Сидим на холме перед монастырем. Внизу озеро. На прибрежном лугу стадо коров. Издалека доносится прелюд Рахманинова (радио). Безветренно. Пасмурно. Безлюдно. Вдали за озером идет дождь.
Никитский монастырь. Тоже руины. Но строят леса – будут восстанавливать. Рядом с монастырем гигантский макет Москвы – дома в рост человека. Здесь снимают «Войну и мир».
24.8
Ростов Великий. Встали с петухами, пошли к кремлю. Кресты и подзоры ослепительно сверкали. Сквозь массивную решетку ворот было солнце.

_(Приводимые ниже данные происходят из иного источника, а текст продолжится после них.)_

(** C8, as the code has it: the token array starts with 64 slots and every
    growth adds 64 slots, so that the capacity after [k] growths is
    [64 + 64 * k].  On a host that grants its allocations a line of [n]
    tokens is tokenized with one [malloc] of 64 slots and [n / 64] calls of
    [realloc], the [k]-th for [capacity k] slots; and when the host refuses
    one of these calls the process exits with [EXIT_FAILURE] after the
    diagnostic on standard error. *)
Theorem split_line_capacity (H : host) (line : str) (w : world) :
  let n := length (maximal_runs (c_str line)) in
  capacity 0 = 64 /\
  (forall k, capacity (S k) = capacity k + 64) /\
  length (split_calls (n / 64)) = S (n / 64) /\
  (generous H ->
   exists ptrs m',
     length ptrs = n /\
     noosh_split_line H (line ++ [NUL]) w
     = Ret (array_of ptrs, m') (log_all (split_calls (n / 64)) w)) /\
  (~ granted H w (split_calls (n / 64)) ->
   exists w',
     noosh_split_line H (line ++ [NUL]) w = Exited EXIT_FAILURE w' /\
     w_stderr w' = w_stderr w ++ alloc_diag).
Proof.
  intros n. split; [reflexivity|]. split; [|split; [|split]].
  - intros k. unfold capacity, NOOSH_TOK_BUFSIZE. lia.
  - unfold split_calls. simpl. now rewrite length_map, length_seq.
  - intros Hgen.
    destruct (split_line_generous (line ++ [NUL]) w Hgen)
      as (ptrs & m' & Hrun & _ & Hstr).
    rewrite c_str_terminated in Hstr.
    assert (Hlen : length ptrs = n).
    { unfold n. rewrite <- Hstr. unfold token_strings. now rewrite length_map. }
    exists ptrs, m'. split; [exact Hlen|]. now rewrite <- Hlen.
  - intros Hrefused.
    pose proof (split_line_spec H (line ++ [NUL]) w) as Hspec.
    destruct (noosh_split_line H (line ++ [NUL]) w)
      as [[args m'] w'|code w'|r w'|w'|w']; try contradiction.
    + exfalso. apply Hrefused.
      destruct Hspec as (ptrs & q & _ & _ & Hstr & Hq & _ & Hg).
      rewrite c_str_terminated in Hstr.
      assert (Hlen : length ptrs = n).
      { unfold n. rewrite <- Hstr. unfold token_strings. now rewrite length_map. }
      replace (n / 64)%nat with q; [exact Hg|].
      apply Nat2Z.inj. rewrite Hq, Nat2Z.inj_div, Hlen. reflexivity.
    + destruct Hspec as (-> & Herr & _). exists w'. split; [reflexivity|exact Herr].
Qed.

Lemma split_line_capacity_witness :
  (exists ptrs m',
     length ptrs = 128%nat /\
     noosh_split_line calm_host (line128 ++ [NUL]) (boot [])
     = Ret (array_of ptrs, m') (log_all (split_calls 2) (boot []))) /\
  (exists w',
     noosh_split_line tight_host (line128 ++ [NUL]) (boot [])
     = Exited EXIT_FAILURE w' /\
     w_stderr w' = w_stderr (boot []) ++ alloc_diag).
Proof.
  pose proof (@split_line_capacity calm_host line128 (boot [])) as Hcalm.
  pose proof (@split_line_capacity tight_host line128 (boot [])) as Htight.
  cbv zeta in Hcalm, Htight.
  destruct Hcalm as (_ & _ & _ & Hok & _).
  destruct Htight as (_ & _ & _ & _ & Hfail).
  split.
  - apply Hok. intros w size. reflexivity.
  - apply Hfail. intros (_ & _ & Hthird & _).
    vm_compute in Hthird. discriminate Hthird.
Defined.

(** C8, as the claim states it, fails: the capacities the tokenizer asks
    for on a line of 128 tokens are 64, 128 and 192 slots, which are not in
    one ratio. *)
Lemma capacity_growth_not_geometric :
  exists r w',
    noosh_split_line calm_host (line128 ++ [NUL]) (boot []) = Ret r w' /\
    capacities_of (w_calls w') = [64; 128; 192] /\
    ~ geometric (capacities_of (w_calls w')).
Proof.
  destruct (noosh_split_line calm_host (line128 ++ [NUL]) (boot []))
    as [r w'|code w'|r w'|w'|w'] eqn:E; vm_compute in E; try discriminate E.
  exists r, w'. split; [reflexivity|].
  injection E as _ <-.
  split; [reflexivity|].
  intros Hgeo. specialize (Hgeo O 64 128 192 eq_refl eq_refl eq_refl).
  discriminate Hgeo.
Qed.

(* ================================================================== *)
(** ** Dispatch *)

Lemma strcmp_neq (a b : str) :
  Forall (fun c => is_nul c = false) a ->
  Forall (fun c => is_nul c = false) b ->
  a <> b -> (strcmp a b =? 0) = false.
Proof.
  intros Ha Hb Hne. apply Z.eqb_neq. intros E. apply Hne.
  now apply strcmp_eq.
Qed.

Обошли вокруг, вошли внутрь, вышли и еще раз обошли вокруг – вздыхали и ахали.
В столовой нарасхват белые булочки. Крестьянки с бидонами и мешками (приехали на рынок) брали по 10–12 штук.
Яковлевский монастырь. Классицизм, петровское барокко. Внутрь не попасть – колючая проволока, солдат с автоматом. Ржавые ребра ободранных глав. На карнизах растут кусты.
Борисоглебский монастырь. Ходим по стенам. В амбразурах лесные дали, поля. Изразцы на фасадах церквей: фантастические звери, всадники, диковинные цветы.
В чайной на полу, загораживая вход, лежит пьяный человек. Его перешагивают. Перешагнули и мы. Когда, пообедав, вышли, пьяный валялся уже на улице – никто не обращал на него внимания.
У южных ворот монастыря – «городской сад». В центре его – гипсовый Ленин, покрашенный серебряной краской. Другой Ленин, чуть поменьше, но тоже серебряный – в садике у автобусной станции. Наконец, третий, опять-таки серебряный, но бюст – в центре самого монастыря.
25.8
Дорога на Ярославль. Автобус набит до отказа. Напрягаю мускулы рук и ног, чтобы удержаться в стоячем положении. Из-за убогих избенок выныривают вдруг фантастические, нездешние башни нефтеперегонного завода.
Умные марсиане захватили страну ленивых, темных людей. То ли марсиане не подпускают туземцев к своей технике, то ли техника и вся марсианская цивилизация туземцев вовсе не интересуют, но они живут себе по старинке в жалких деревянных избушках рядом с этими чудесами из алюминия и нержавеющей стали.
Ярославская художественная галерея. Надпись под картиной: «Неизвестный художник. Портрет неизвестного». Изумительная Корсунская богоматерь: огромный, тщательно выписанный лик с глазами, в которые страшно смотреть, и маленькая, прильнувшая к щеке матери, головка Иисуса.
Волга. Соответствующие эмоции соответствующей длительности и интенсивности. Хотя и не в первый раз ее вижу.
– Волга! Да-а-а, Волга! Неужто Волга?